**How to complete this task:** Please copy the lines below exactly, from the first one through the line showing "Htake). simpl. lia.".

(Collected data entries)
┏━━

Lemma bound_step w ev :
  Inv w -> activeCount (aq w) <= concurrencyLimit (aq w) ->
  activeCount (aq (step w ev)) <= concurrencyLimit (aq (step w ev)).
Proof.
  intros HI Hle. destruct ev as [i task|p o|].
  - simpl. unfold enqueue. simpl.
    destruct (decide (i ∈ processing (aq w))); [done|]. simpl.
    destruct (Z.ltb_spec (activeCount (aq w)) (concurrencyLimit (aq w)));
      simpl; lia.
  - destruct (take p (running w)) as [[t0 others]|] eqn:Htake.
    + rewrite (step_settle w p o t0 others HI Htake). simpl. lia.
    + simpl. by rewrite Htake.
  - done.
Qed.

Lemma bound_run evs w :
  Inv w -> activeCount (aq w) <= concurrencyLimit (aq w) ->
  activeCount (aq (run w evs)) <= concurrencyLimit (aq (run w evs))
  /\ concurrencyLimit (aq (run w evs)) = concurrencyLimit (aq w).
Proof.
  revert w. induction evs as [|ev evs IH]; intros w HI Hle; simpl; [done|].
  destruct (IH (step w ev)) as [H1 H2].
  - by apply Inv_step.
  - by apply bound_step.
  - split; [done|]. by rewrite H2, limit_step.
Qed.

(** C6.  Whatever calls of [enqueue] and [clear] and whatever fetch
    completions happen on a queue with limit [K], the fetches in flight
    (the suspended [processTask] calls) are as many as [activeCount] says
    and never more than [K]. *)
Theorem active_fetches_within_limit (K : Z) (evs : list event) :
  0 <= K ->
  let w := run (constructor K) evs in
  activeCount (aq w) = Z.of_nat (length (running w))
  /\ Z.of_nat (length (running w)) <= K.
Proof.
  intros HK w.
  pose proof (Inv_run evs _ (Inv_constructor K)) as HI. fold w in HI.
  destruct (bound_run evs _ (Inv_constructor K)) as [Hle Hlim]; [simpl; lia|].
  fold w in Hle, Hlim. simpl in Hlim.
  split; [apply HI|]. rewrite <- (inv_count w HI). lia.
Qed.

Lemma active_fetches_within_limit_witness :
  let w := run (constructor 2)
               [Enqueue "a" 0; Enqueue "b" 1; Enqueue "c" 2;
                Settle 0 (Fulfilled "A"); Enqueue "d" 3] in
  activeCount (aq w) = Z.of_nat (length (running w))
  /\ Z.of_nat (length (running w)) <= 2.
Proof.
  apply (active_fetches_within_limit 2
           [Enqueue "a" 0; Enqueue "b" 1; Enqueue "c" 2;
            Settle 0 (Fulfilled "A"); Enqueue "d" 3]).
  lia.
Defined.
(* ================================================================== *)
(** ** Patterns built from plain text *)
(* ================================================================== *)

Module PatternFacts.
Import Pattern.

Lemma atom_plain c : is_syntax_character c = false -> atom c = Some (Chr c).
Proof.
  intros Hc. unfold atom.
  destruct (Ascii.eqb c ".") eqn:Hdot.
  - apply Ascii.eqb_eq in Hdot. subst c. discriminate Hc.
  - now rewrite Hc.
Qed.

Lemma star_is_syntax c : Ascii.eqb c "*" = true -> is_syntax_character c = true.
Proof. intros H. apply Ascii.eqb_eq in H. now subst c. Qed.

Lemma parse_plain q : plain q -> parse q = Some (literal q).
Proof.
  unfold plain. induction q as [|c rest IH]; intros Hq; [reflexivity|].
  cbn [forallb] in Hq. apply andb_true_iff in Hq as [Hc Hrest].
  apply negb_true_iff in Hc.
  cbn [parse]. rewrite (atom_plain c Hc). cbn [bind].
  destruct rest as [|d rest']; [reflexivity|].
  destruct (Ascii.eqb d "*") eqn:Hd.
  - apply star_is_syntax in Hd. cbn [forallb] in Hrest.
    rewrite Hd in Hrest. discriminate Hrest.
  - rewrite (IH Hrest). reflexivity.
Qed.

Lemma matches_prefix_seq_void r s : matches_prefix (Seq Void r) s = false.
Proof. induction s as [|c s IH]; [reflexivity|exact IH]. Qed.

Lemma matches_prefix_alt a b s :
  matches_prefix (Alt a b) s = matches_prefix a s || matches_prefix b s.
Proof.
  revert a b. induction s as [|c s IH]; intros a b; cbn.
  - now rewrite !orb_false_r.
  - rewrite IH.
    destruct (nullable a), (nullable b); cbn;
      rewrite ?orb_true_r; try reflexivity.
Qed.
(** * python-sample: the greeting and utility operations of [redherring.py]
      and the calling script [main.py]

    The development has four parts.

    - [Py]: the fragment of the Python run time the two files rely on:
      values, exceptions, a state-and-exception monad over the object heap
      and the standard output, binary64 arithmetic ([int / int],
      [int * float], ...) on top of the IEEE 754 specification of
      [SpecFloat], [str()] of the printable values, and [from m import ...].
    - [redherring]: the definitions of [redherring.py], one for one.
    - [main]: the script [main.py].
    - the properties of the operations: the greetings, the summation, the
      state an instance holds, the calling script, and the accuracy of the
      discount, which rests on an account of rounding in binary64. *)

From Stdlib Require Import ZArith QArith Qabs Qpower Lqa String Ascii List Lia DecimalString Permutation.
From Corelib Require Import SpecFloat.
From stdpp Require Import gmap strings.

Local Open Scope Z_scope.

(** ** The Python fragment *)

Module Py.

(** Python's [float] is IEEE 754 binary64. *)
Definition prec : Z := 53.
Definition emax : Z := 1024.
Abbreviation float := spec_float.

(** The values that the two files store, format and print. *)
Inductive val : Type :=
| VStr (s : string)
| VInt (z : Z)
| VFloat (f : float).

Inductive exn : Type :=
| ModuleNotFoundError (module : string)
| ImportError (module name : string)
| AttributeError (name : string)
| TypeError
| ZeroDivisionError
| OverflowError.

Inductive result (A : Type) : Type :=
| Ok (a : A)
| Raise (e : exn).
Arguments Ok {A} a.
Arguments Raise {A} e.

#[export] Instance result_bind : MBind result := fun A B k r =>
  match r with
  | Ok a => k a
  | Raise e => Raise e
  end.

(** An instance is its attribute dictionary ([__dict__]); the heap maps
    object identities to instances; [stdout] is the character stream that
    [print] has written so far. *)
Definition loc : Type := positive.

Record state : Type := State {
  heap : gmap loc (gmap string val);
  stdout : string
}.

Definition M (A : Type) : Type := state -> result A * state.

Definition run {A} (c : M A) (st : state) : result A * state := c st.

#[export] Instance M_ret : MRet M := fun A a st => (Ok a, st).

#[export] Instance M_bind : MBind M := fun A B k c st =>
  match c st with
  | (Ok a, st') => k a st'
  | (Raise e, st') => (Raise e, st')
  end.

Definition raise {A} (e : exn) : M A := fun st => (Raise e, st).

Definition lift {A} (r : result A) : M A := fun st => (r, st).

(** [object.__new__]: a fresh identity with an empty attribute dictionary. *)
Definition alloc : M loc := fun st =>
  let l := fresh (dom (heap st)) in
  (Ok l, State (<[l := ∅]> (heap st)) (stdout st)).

┗━━

**Solution to this problem:**
Lemma bound_step w ev :
  Inv w -> activeCount (aq w) <= concurrencyLimit (aq w) ->
  activeCount (aq (step w ev)) <= concurrencyLimit (aq (step w ev)).
Proof.
  intros HI Hle. destruct ev as [i task|p o|].
  - simpl. unfold enqueue. simpl.
    destruct (decide (i ∈ processing (aq w))); [done|]. simpl.
    destruct (Z.ltb_spec (activeCount (aq w)) (concurrencyLimit (aq w)));
      simpl; lia.
  - destruct (take p (running w)) as [[t0 others]|] eqn:Htake.
    + rewrite (step_settle w p o t0 others HI Htake). simpl. lia.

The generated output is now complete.